John McWhorter says you can’t blame obesity just on poverty:
The no-supermarket paradigm discourages us from considering that human beings acquire — through childhood experience, cultural preferences and economics — a palate. Note that the economy is part of the equation: The cheapness of sugary drinks is notorious, thanks to the popularity and influence of the muckraking 2008 documentary Food, Inc. and Eric Schlosser‘s best-selling book Fast Food Nation, which was made into a movie in 2006.
Culture, too, creates a palate — and to point that out is not to find “fault.” Example: Slavery and sharecropping didn’t make healthy eating easy for black people back in the day. Salt and grease were what they had, and Southern blacks brought their culinary tastes North (Zora Neale Hurston used to bless her friend Langston Hughes with fried-chicken dinners). Fried food, such as fried chicken, was also easy to transport for blacks traveling in the days of Jim Crow, when bringing your own food on the road was a wise decision.
My mothers side of the family hails from Tampa, Florida and Savannah, Georgia. She and my uncle ate chitlins as kids. They’ve told me stories about how you could tell that my uncle Mickey was a surgeon simply because of the meticulousness with which he cleaned pig intestines. I really enjoy hearing these kinds of stories because my family is very different now–the Savannah branch, for example, have all converted to Judaism so much of the traditional soul food canon, if it gets cooked at all, has to be altered.

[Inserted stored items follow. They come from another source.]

(* ===== verification/Trace.v ===== *)
(** * Recording and replay (src/src/trace.rs)

    The bounded recorder, the channel that records, its export as PCAP-NG, and the channel
    that replays a scenario. The trait [ByteChannel] (src/src/channel/mod.rs) is a class:
    an operation that completed, with the channel after it. System times are nanoseconds
    since the epoch. *)
From S2P Require Import Prelude Wire Catalog Codec Operation QueueSet Link.

(** [receive] gives the count and the bytes of the buffer. *)
Class ByteChannel (C : Type) := {
  bc_send : C -> bytes -> result ChannelError unit * C;
  bc_receive : C -> Z -> result ChannelError (Z * bytes) * C;
  bc_flush : C -> result ChannelError unit * C;
}.

(** ** Limits *)

Definition DEFAULT_MAXIMUM_TRACE_BYTES : Z := 16 * 1024 * 1024.
Definition MAXIMUM_TRACE_BYTES : Z := 256 * 1024 * 1024.
Definition MAXIMUM_TRACE_RECORDS : Z := 1048576.
Definition DEFAULT_MAXIMUM_REPLAY_STEPS : Z := 65536.
Definition DEFAULT_MAXIMUM_REPLAY_BYTES : Z := 16 * 1024 * 1024.
Definition MAXIMUM_REPLAY_STEPS : Z := 1048576.
Definition MAXIMUM_REPLAY_BYTES : Z := 256 * 1024 * 1024.

Record TraceLimits := mkTraceLimits { tl_maximum_records : Z; tl_maximum_bytes : Z }.

Definition TraceLimits_default : TraceLimits := mkTraceLimits 4096 DEFAULT_MAXIMUM_TRACE_BYTES.
Definition TraceLimits_with_maximum_records (l : TraceLimits) (n : Z) : TraceLimits :=
  mkTraceLimits n (tl_maximum_bytes l).
Definition TraceLimits_with_maximum_bytes (l : TraceLimits) (n : Z) : TraceLimits :=
  mkTraceLimits (tl_maximum_records l) n.

Inductive TraceLimitsError :=
  | TraceZeroLimit
  | TraceRecordLimit (n : Z)
  | TraceByteLimit (n : Z).

Definition TraceLimits_validate (l : TraceLimits) : result TraceLimitsError unit :=
  return_if (tl_maximum_records l =? 0) || (tl_maximum_bytes l =? 0) err TraceZeroLimit ;;
  return_if MAXIMUM_TRACE_RECORDS <? tl_maximum_records l err TraceRecordLimit (tl_maximum_records l) ;;
  return_if MAXIMUM_TRACE_BYTES <? tl_maximum_bytes l err TraceByteLimit (tl_maximum_bytes l) ;;
  Ok tt.

(** ** The recorder *)

Inductive TraceDirection := Outbound | Inbound.

Record TraceRecord := mkTraceRecord {
  tr_direction : TraceDirection;
  tr_timestamp : Z;
  tr_bytes : bytes;
}.

(** Dropped records and bytes are one pair, as [note_dropped] counts them. *)
Record Trace := mkTrace {
  trace_records : list TraceRecord;
  trace_limits : TraceLimits;
  trace_retained_bytes : Z;
  trace_dropped : Z * Z;
}.

Definition Trace_with_limits (limits : TraceLimits) : Trace :=
  mkTrace []
    (mkTraceLimits (clamp (tl_maximum_records limits) 1 MAXIMUM_TRACE_RECORDS)
       (clamp (tl_maximum_bytes limits) 1 MAXIMUM_TRACE_BYTES)) 0 (0, 0).

Definition Trace_new (maximum_records : Z) : Trace :=
  Trace_with_limits (TraceLimits_with_maximum_records TraceLimits_default maximum_records).

Definition Trace_try_with_limits (limits : TraceLimits) : result TraceLimitsError Trace :=
  let? _ := TraceLimits_validate limits ;;
  Ok (Trace_with_limits limits).

Definition record_size (r : TraceRecord) : Z := zlen (tr_bytes r).

(** A [usize] always fits into a [u64]. *)
Definition note_dropped (dropped : Z * Z) (r : TraceRecord) : Z * Z :=
  (saturating_add u64_max dropped.1 1, saturating_add u64_max dropped.2 (record_size r)).

Definition Trace_push (t : Trace) (record : TraceRecord) : Trace :=
  let limits := trace_limits t in
  let record_bytes := record_size record in
  if tl_maximum_bytes limits <? record_bytes then
    mkTrace (trace_records t) limits (trace_retained_bytes t) (note_dropped (trace_dropped t) record)
  else
    let '(records, retained, dropped) :=
      evict_while record_size note_dropped
        (fun len retained =>
           (tl_maximum_records limits <=? len)
           || (tl_maximum_bytes limits <? saturating_add usize_max retained record_bytes))
        (trace_records t) (trace_retained_bytes t) (trace_dropped t) in
    mkTrace (records ++ [record]) limits (saturating_add usize_max retained record_bytes) dropped.

(** ** Export *)

Definition push_u32 (output : bytes) (value : Z) : bytes := output ++ rev (to_be_bytes 4 value).

Definition write_section_header (output : bytes) : bytes :=
  let output := push_u32 output 0x0a0d0d0a in
  let output := push_u32 output 28 in
  let output := push_u32 output 0x1a2b3c4d in
  let output := output ++ rev (to_be_bytes 2 1) in
  let output := output ++ rev (to_be_bytes 2 0) in
  let output := output ++ rev (to_be_bytes 8 u64_max) in
  push_u32 output 28.

Definition write_interface (output : bytes) : bytes :=
  let output := push_u32 output 1 in
  let output := push_u32 output 20 in
  let output := output ++ rev (to_be_bytes 2 147) in
  let output := output ++ rev (to_be_bytes 2 0) in
  let output := push_u32 output 65535 in
  push_u32 output 20.

Definition u32_or_max (n : Z) : Z := if n <=? u32_max then n else u32_max.

(** A time before the epoch is the epoch. *)
Definition timestamp_micros (timestamp : Z) : Z :=
  let micros := (if timestamp <? 0 then 0 else timestamp) / 1000 in
  if micros <=? u64_max then micros else u64_max.

Definition write_packet (output : bytes) (record : TraceRecord) : bytes :=
  let packet := (match tr_direction record with Outbound => 0 | Inbound => 1 end) :: tr_bytes record in
  let padded := Z.land (zlen packet + 3) (Z.lnot 3) in
  let total := 32 + padded in
  let timestamp_bytes := to_be_bytes 8 (timestamp_micros (tr_timestamp record)) in
  let output := push_u32 output 6 in
  let output := push_u32 output (u32_or_max total) in
  let output := push_u32 output 0 in
  let output := push_u32 output (from_be_bytes (take 4 timestamp_bytes)) in
  let output := push_u32 output (from_be_bytes (drop 4 timestamp_bytes)) in
  let output := push_u32 output (u32_or_max (zlen packet)) in
  let output := push_u32 output (u32_or_max (zlen packet)) in
  let output := output ++ packet in
  let output := output ++ replicate (Z.to_nat (padded - zlen packet)) 0 in
  push_u32 output (u32_or_max total).

Definition Trace_to_pcapng (t : Trace) : bytes :=
  foldl write_packet (write_interface (write_section_header [])) (trace_records t).

(** ** A channel that records *)

Section Recording.
Context {C : Type} `{ByteChannel C}.

(** The recorder is shared with its reader; a poisoned lock records nothing and is not
    modelled. *)
Record RecordingChannel := mkRecording { rc_inner : C; rc_trace : Trace }.

Definition RecordingChannel_with_limits (inner : C) (limits : TraceLimits) : RecordingChannel :=
  mkRecording inner (Trace_with_limits limits).

Definition RecordingChannel_new (inner : C) (maximum_records : Z) : RecordingChannel :=
  RecordingChannel_with_limits inner
    (TraceLimits_with_maximum_records TraceLimits_default maximum_records).

Definition RecordingChannel_try_with_limits (inner : C) (limits : TraceLimits)
    : result TraceLimitsError RecordingChannel :=
  let? _ := TraceLimits_validate limits ;;
  Ok (RecordingChannel_with_limits inner limits).

Definition RecordingChannel_record (c : RecordingChannel) (direction : TraceDirection) (now : Z)
    (data : bytes) : RecordingChannel :=
  mkRecording (rc_inner c) (Trace_push (rc_trace c) (mkTraceRecord direction now data)).

(** [now] is the system time of the record. *)
Definition RecordingChannel_send (now : Z) (c : RecordingChannel) (data : bytes)
    : result ChannelError unit * RecordingChannel :=
  match bc_send (rc_inner c) data with
  | (Err e, inner) => (Err e, mkRecording inner (rc_trace c))
  | (Ok _, inner) =>
      (Ok tt, RecordingChannel_record (mkRecording inner (rc_trace c)) Outbound now data)
  end.

Definition RecordingChannel_receive (now : Z) (c : RecordingChannel) (capacity : Z)
    : result ChannelError (Z * bytes) * RecordingChannel :=
  match bc_receive (rc_inner c) capacity with
  | (Err e, inner) => (Err e, mkRecording inner (rc_trace c))
  | (Ok (count, buffer), inner) =>
      let c := mkRecording inner (rc_trace c) in
      if capacity <? count then
        (Err (ChannelConfiguration
                "recorded channel returned more bytes than the receive buffer can hold"), c)
      else
        (Ok (count, buffer),
         RecordingChannel_record c Inbound now (take (Z.to_nat count) buffer))
  end.

Definition RecordingChannel_flush (c : RecordingChannel) : result ChannelError unit * RecordingChannel :=
  let '(r, inner) := bc_flush (rc_inner c) in (r, mkRecording inner (rc_trace c)).
End Recording.

Arguments RecordingChannel : clear implicits.

(** ** Replay *)

Inductive ReplayStep :=
  | Expect (data : bytes)
  | Provide (data : bytes)
  | FailRead.

Definition payload_bytes (s : ReplayStep) : Z :=
  match s with Expect data | Provide data => zlen data | FailRead => 0 end.

Record ReplayLimits := mkReplayLimits { rl_maximum_steps : Z; rl_maximum_bytes : Z }.

Definition ReplayLimits_default : ReplayLimits :=
  mkReplayLimits DEFAULT_MAXIMUM_REPLAY_STEPS DEFAULT_MAXIMUM_REPLAY_BYTES.
Definition ReplayLimits_with_maximum_steps (l : ReplayLimits) (n : Z) : ReplayLimits :=
  mkReplayLimits n (rl_maximum_bytes l).
Definition ReplayLimits_with_maximum_bytes (l : ReplayLimits) (n : Z) : ReplayLimits :=
  mkReplayLimits (rl_maximum_steps l) n.

Inductive ReplayBuildError :=
  | ReplayZeroLimit
  | ReplayStepLimit (n : Z)
  | ReplayByteLimit (n : Z)
  | ScenarioSteps (n : Z)
  | ScenarioBytes (n : Z).

Definition ReplayLimits_validate (l : ReplayLimits) : result ReplayBuildError unit :=
  return_if (rl_maximum_steps l =? 0) || (rl_maximum_bytes l =? 0) err ReplayZeroLimit ;;
  return_if MAXIMUM_REPLAY_STEPS <? rl_maximum_steps l err ReplayStepLimit (rl_maximum_steps l) ;;
  return_if MAXIMUM_REPLAY_BYTES <? rl_maximum_bytes l err ReplayByteLimit (rl_maximum_bytes l) ;;
  Ok tt.

Record ReplayChannel := mkReplay { rp_steps : list ReplayStep; rp_pending : bytes }.

(** The loop over the iterator's steps. *)
Fixpoint collect_steps (limits : ReplayLimits) (steps : list ReplayStep) (retained : Z)
    (bounded : list ReplayStep) : result ReplayBuildError (list ReplayStep) :=
  match steps with
  | [] => Ok bounded
  | step :: steps =>
      return_if rl_maximum_steps limits <=? zlen bounded err ScenarioSteps (rl_maximum_steps limits) ;;
      let? retained := ok_or (checked_add usize_max retained (payload_bytes step))
                         (ScenarioBytes (rl_maximum_bytes limits)) ;;
      return_if rl_maximum_bytes limits <? retained err ScenarioBytes (rl_maximum_bytes limits) ;;
      collect_steps limits steps retained (bounded ++ [step])
  end.

Definition ReplayChannel_with_limits (steps : list ReplayStep) (limits : ReplayLimits)
    : result ReplayBuildError ReplayChannel :=
  let? _ := ReplayLimits_validate limits ;;
  let? bounded := collect_steps limits steps 0 [] ;;
  Ok (mkReplay bounded []).

Definition ReplayChannel_new (steps : list ReplayStep) : result ReplayBuildError ReplayChannel :=
  ReplayChannel_with_limits steps ReplayLimits_default.

Definition ReplayChannel_is_complete (c : ReplayChannel) : bool :=
  bool_decide (zlen (rp_steps c) = 0) && bool_decide (rp_pending c = []).

Definition ReplayChannel_send (c : ReplayChannel) (data : bytes)
    : result ChannelError unit * ReplayChannel :=
  match rp_steps c with
  | [] => (Err ChannelIsClosed, c)
  | step :: steps =>
      let c := mkReplay steps (rp_pending c) in
      match step with
      | Expect expected =>
          if bool_decide (expected = data) then (Ok tt, c)
          else (Err (ChannelConfiguration "outgoing bytes do not match the scenario"), c)
      | _ => (Err (ChannelConfiguration "scenario expected a read, not a write"), c)
      end
  end.

Definition take_pending (c : ReplayChannel) (capacity : Z)
    : result ChannelError (Z * bytes) * ReplayChannel :=
  let count := Z.min capacity (zlen (rp_pending c)) in
  (Ok (count, take (Z.to_nat count) (rp_pending c)),
   mkReplay (rp_steps c) (drop (Z.to_nat count) (rp_pending c))).

Definition ReplayChannel_receive (c : ReplayChannel) (capacity : Z)
    : result ChannelError (Z * bytes) * ReplayChannel :=
  if capacity =? 0 then
    (Err (ChannelConfiguration "replay receive buffer cannot be empty"), c)
  else if bool_decide (rp_pending c = []) then
    match rp_steps c with
    | [] => (Err ChannelIsClosed, c)
    | Provide data :: steps => take_pending (mkReplay steps data) capacity
    | FailRead :: steps =>
        (Err (ChannelConfiguration "scheduled read failure"), mkReplay steps (rp_pending c))
    | Expect _ :: steps =>
        (Err (ChannelConfiguration "scenario expected a write, not a read"),
         mkReplay steps (rp_pending c))
    end
  else take_pending c capacity.

#[global] Instance replay_channel : ByteChannel ReplayChannel := {
  bc_send := ReplayChannel_send;
  bc_receive := ReplayChannel_receive;
  bc_flush c := (Ok tt, c);
}.
(* ===== verification/Schema.v ===== *)
(** * Payload schemas (src/src/device/schema.rs)

    Sequential descriptions of a response payload and the decoder they drive. A float is
    its bit pattern; the map of values is looked up by name only. *)
From stdpp Require Import gmap.
From S2P Require Import Prelude Chars Codec.

Definition MAXIMUM_SCHEMA_FIELDS : Z := 255.
Definition MAXIMUM_SCHEMA_NAME_BYTES : Z := 256.

Record EnumChoice := mkChoice { ch_value : Z; ch_name : text }.

Definition EnumChoice_new (value : Z) (name : text) : EnumChoice := mkChoice value name.

Inductive FieldKind :=
  | KindU8
  | KindI8
  | KindU16
  | KindI16
  | KindU24
  | KindU32
  | KindI32
  | KindF32
  | KindBoolean
  | KindBytes (length : Z)
  | KindLatin1 (length : Z)
  | KindPackedAscii (length : Z)
  | KindEnum8 (choices : list EnumChoice).

Definition encoded_len (k : FieldKind) : Z :=
  match k with
  | KindU8 | KindI8 | KindBoolean | KindEnum8 _ => 1
  | KindU16 | KindI16 => 2
  | KindU24 => 3
  | KindU32 | KindI32 | KindF32 => 4
  | KindBytes length | KindLatin1 length | KindPackedAscii length => length
  end.

Record FieldSpec := mkField { fs_name : text; fs_field_type : FieldKind }.

Definition FieldSpec_new (name : text) (field_type : FieldKind) : FieldSpec := mkField name field_type.

Record DataSchema := mkSchema { sch_fields : list FieldSpec; sch_preserve_tail : bool }.

Definition DataSchema_new : DataSchema := mkSchema [] false.
Definition DataSchema_with_field (s : DataSchema) (field : FieldSpec) : DataSchema :=
  mkSchema (sch_fields s ++ [field]) (sch_preserve_tail s).
Definition DataSchema_preserving_tail (s : DataSchema) (preserve_tail : bool) : DataSchema :=
  mkSchema (sch_fields s) preserve_tail.

Inductive SchemaError :=
  | SchemaEmptyName
  | TooManyFields (n : Z)
  | NameTooLong (n : Z)
  | EmptyProfileName
  | MissingSourceRevision
  | ProfileTextTooLong (what : string) (n : Z)
  | TooManyProfileCommands (n : Z)
  | CatalogProfileLimit (n : Z)
  | SchemaResponseCode (code : Z)
  | EmptyResponseCodeDescription (code : Z)
  | SchemaExpandedDeviceType (n : Z)
  | DuplicateName (name : text)
  | PayloadTooLarge (n : Z)
  | EnumValue (value : Z)
  | DuplicateEnum (value : Z)
  | EmptyEnumLabel (value : Z)
  | TooManyEnumChoices (n : Z)
  | EnumLabelTooLong (value n : Z)
  | ZeroLengthField (name : text)
  | SchemaCodec (e : OperationError).

(** ** Validation *)

(** The choices of an enumeration, and the values seen. *)
Fixpoint validate_choices (choices : list EnumChoice) (values : list Z) : result SchemaError unit :=
  match choices with
  | [] => Ok tt
  | choice :: choices =>
      return_if bool_decide (trim (ch_name choice) = []) err EmptyEnumLabel (ch_value choice) ;;
      return_if MAXIMUM_SCHEMA_NAME_BYTES <? str_len (ch_name choice)
        err EnumLabelTooLong (ch_value choice) (str_len (ch_name choice)) ;;
      return_if u8_max <? ch_value choice err EnumValue (ch_value choice) ;;
      return_if bool_decide (ch_value choice ∈ values) err DuplicateEnum (ch_value choice) ;;
      validate_choices choices (ch_value choice :: values)
  end.

Definition validate_kind (field : FieldSpec) : result SchemaError unit :=
  let? _ :=
    match fs_field_type field with
    | KindEnum8 choices =>
        return_if u8_max + 1 <? zlen choices err TooManyEnumChoices (zlen choices) ;;
        validate_choices choices []
    | _ => Ok tt
    end ;;
  match fs_field_type field with
  | KindBytes 0 | KindLatin1 0 | KindPackedAscii 0 => Err (ZeroLengthField (fs_name field))
  | _ => Ok tt
  end.

(** The fields, the names seen and the running length. *)
Fixpoint validate_fields (fields : list FieldSpec) (names : list text) (total : Z)
    : result SchemaError Z :=
  match fields with
  | [] => Ok total
  | field :: fields =>
      return_if bool_decide (trim (fs_name field) = []) err SchemaEmptyName ;;
      return_if MAXIMUM_SCHEMA_NAME_BYTES <? str_len (fs_name field)
        err NameTooLong (str_len (fs_name field)) ;;
      return_if bool_decide (fs_name field ∈ names) err DuplicateName (fs_name field) ;;
      let? total := ok_or (checked_add usize_max total (encoded_len (fs_field_type field)))
                      (PayloadTooLarge usize_max) ;;
      let? _ := validate_kind field ;;
      validate_fields fields (fs_name field :: names) total
  end.

Definition DataSchema_validate (s : DataSchema) : result SchemaError unit :=
  return_if MAXIMUM_SCHEMA_FIELDS <? zlen (sch_fields s) err TooManyFields (zlen (sch_fields s)) ;;
  let? total := validate_fields (sch_fields s) [] 0 ;;
  return_if u8_max <? total err PayloadTooLarge total ;;
  Ok tt.

(** ** Decoding *)

Inductive DynamicValue :=
  | DynUnsigned (n : Z)
  | DynSigned (n : Z)
  | DynFloat (bits : Z)
  | DynBoolean (b : bool)
  | DynBytes (l : bytes)
  | DynText (s : text)
  | DynEnumeration (code : Z) (name : option text).

Record DynamicRecord := mkDynamicRecord { dyn_values : gmap text DynamicValue; dyn_tail : bytes }.

(** [iN::from_be_bytes]: two's complement of [bits] bits. *)
Definition to_signed (bits n : Z) : Z := if n <? 2 ^ (bits - 1) then n else n - 2 ^ bits.

(** The inner loop: codes of six bits while there are as many. *)
Fixpoint packed_codes (fuel : nat) (accumulator bits : Z) (output : text) : Z * text :=
  match fuel with
  | O => (bits, output)
  | S fuel =>
      if 6 <=? bits then
        let bits := bits - 6 in
        let code := Z.land (Z.shiftr accumulator bits) 0x3f in
        packed_codes fuel accumulator bits (output ++ [code + 0x20])
      else (bits, output)
  end.

(** The accumulator is a [u32]; at most 13 bits are held, two passes of the inner loop. *)
Fixpoint packed_loop (l : bytes) (accumulator bits : Z) (output : text) : text :=
  match l with
  | [] => output
  | byte :: l =>
      let accumulator := Z.lor (Z.land (Z.shiftl accumulator 8) u32_max) byte in
      let '(bits, output) := packed_codes 3 accumulator (bits + 8) output in
      packed_loop l accumulator bits output
  end.

Definition decode_packed_ascii (l : bytes) : text := trim_end (packed_loop l 0 0 []).

Definition decode_field (field : FieldSpec) : reader DynamicValue := fun r =>
  let name := "dynamic field"%string in
  match fs_field_type field with
  | KindU8 => let? (v, r) := PayloadReader_u8 name r ;; Ok (DynUnsigned v, r)
  | KindI8 => let? (v, r) := PayloadReader_u8 name r ;; Ok (DynSigned (to_signed 8 v), r)
  | KindU16 => let? (v, r) := PayloadReader_u16 name r ;; Ok (DynUnsigned v, r)
  | KindI16 => let? (v, r) := PayloadReader_u16 name r ;; Ok (DynSigned (to_signed 16 v), r)
  | KindU24 => let? (v, r) := PayloadReader_u24 name r ;; Ok (DynUnsigned v, r)
  | KindU32 => let? (v, r) := PayloadReader_u32 name r ;; Ok (DynUnsigned v, r)
  | KindI32 => let? (v, r) := PayloadReader_u32 name r ;; Ok (DynSigned (to_signed 32 v), r)
  | KindF32 => let? (v, r) := PayloadReader_f32 name r ;; Ok (DynFloat v, r)
  | KindBoolean => let? (v, r) := PayloadReader_u8 name r ;; Ok (DynBoolean (negb (v =? 0)), r)
  | KindBytes length => let? (l, r) := PayloadReader_bytes length name r ;; Ok (DynBytes l, r)
  | KindLatin1 length =>
      let? (l, r) := PayloadReader_bytes length name r ;;
      Ok (DynText (trim_end_matches (fun c => (c =? 0) || (c =? 32)) l), r)
  | KindPackedAscii length =>
      let? (l, r) := PayloadReader_bytes length name r ;; Ok (DynText (decode_packed_ascii l), r)
  | KindEnum8 choices =>
      let? (code, r) := PayloadReader_u8 name r ;;
      Ok (DynEnumeration code
            (ch_name <$> List.find (fun choice => ch_value choice =? code) choices), r)
  end.

Fixpoint decode_fields (fields : list FieldSpec) (r : PayloadReader)
    (values : gmap text DynamicValue)
    : result OperationError (gmap text DynamicValue * PayloadReader) :=
  match fields with
  | [] => Ok (values, r)
  | field :: fields =>
      let? (value, r) := decode_field field r ;;
      decode_fields fields r (<[fs_name field := value]> values)
  end.

Definition DataSchema_decode (s : DataSchema) (l : bytes) : result SchemaError DynamicRecord :=
  let? _ := DataSchema_validate s ;;
  let? (values, r) :=
    result_map_err SchemaCodec (decode_fields (sch_fields s) (PayloadReader_new l) ∅) ;;
  if sch_preserve_tail s then Ok (mkDynamicRecord values (PayloadReader_rest r).1)
  else
    let? _ := result_map_err SchemaCodec (PayloadReader_finish r) ;;
    Ok (mkDynamicRecord values []).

I’ve have never in my life eaten chitlins, in part because both my mother and my uncle now find them singularly disgusting. Is that because they’ve changed culturally? Or is it because having the means to eat really good food actually has a significant effect on what you consider appetizing because it alters your potential choices, not simply as a matter of what you can afford, but because money also affects where you live, who you fraternize with, and what your social peers now find acceptable or appropriate? I don’t think there’s an answer to those questions that elevates “culture” over economics with any certainty.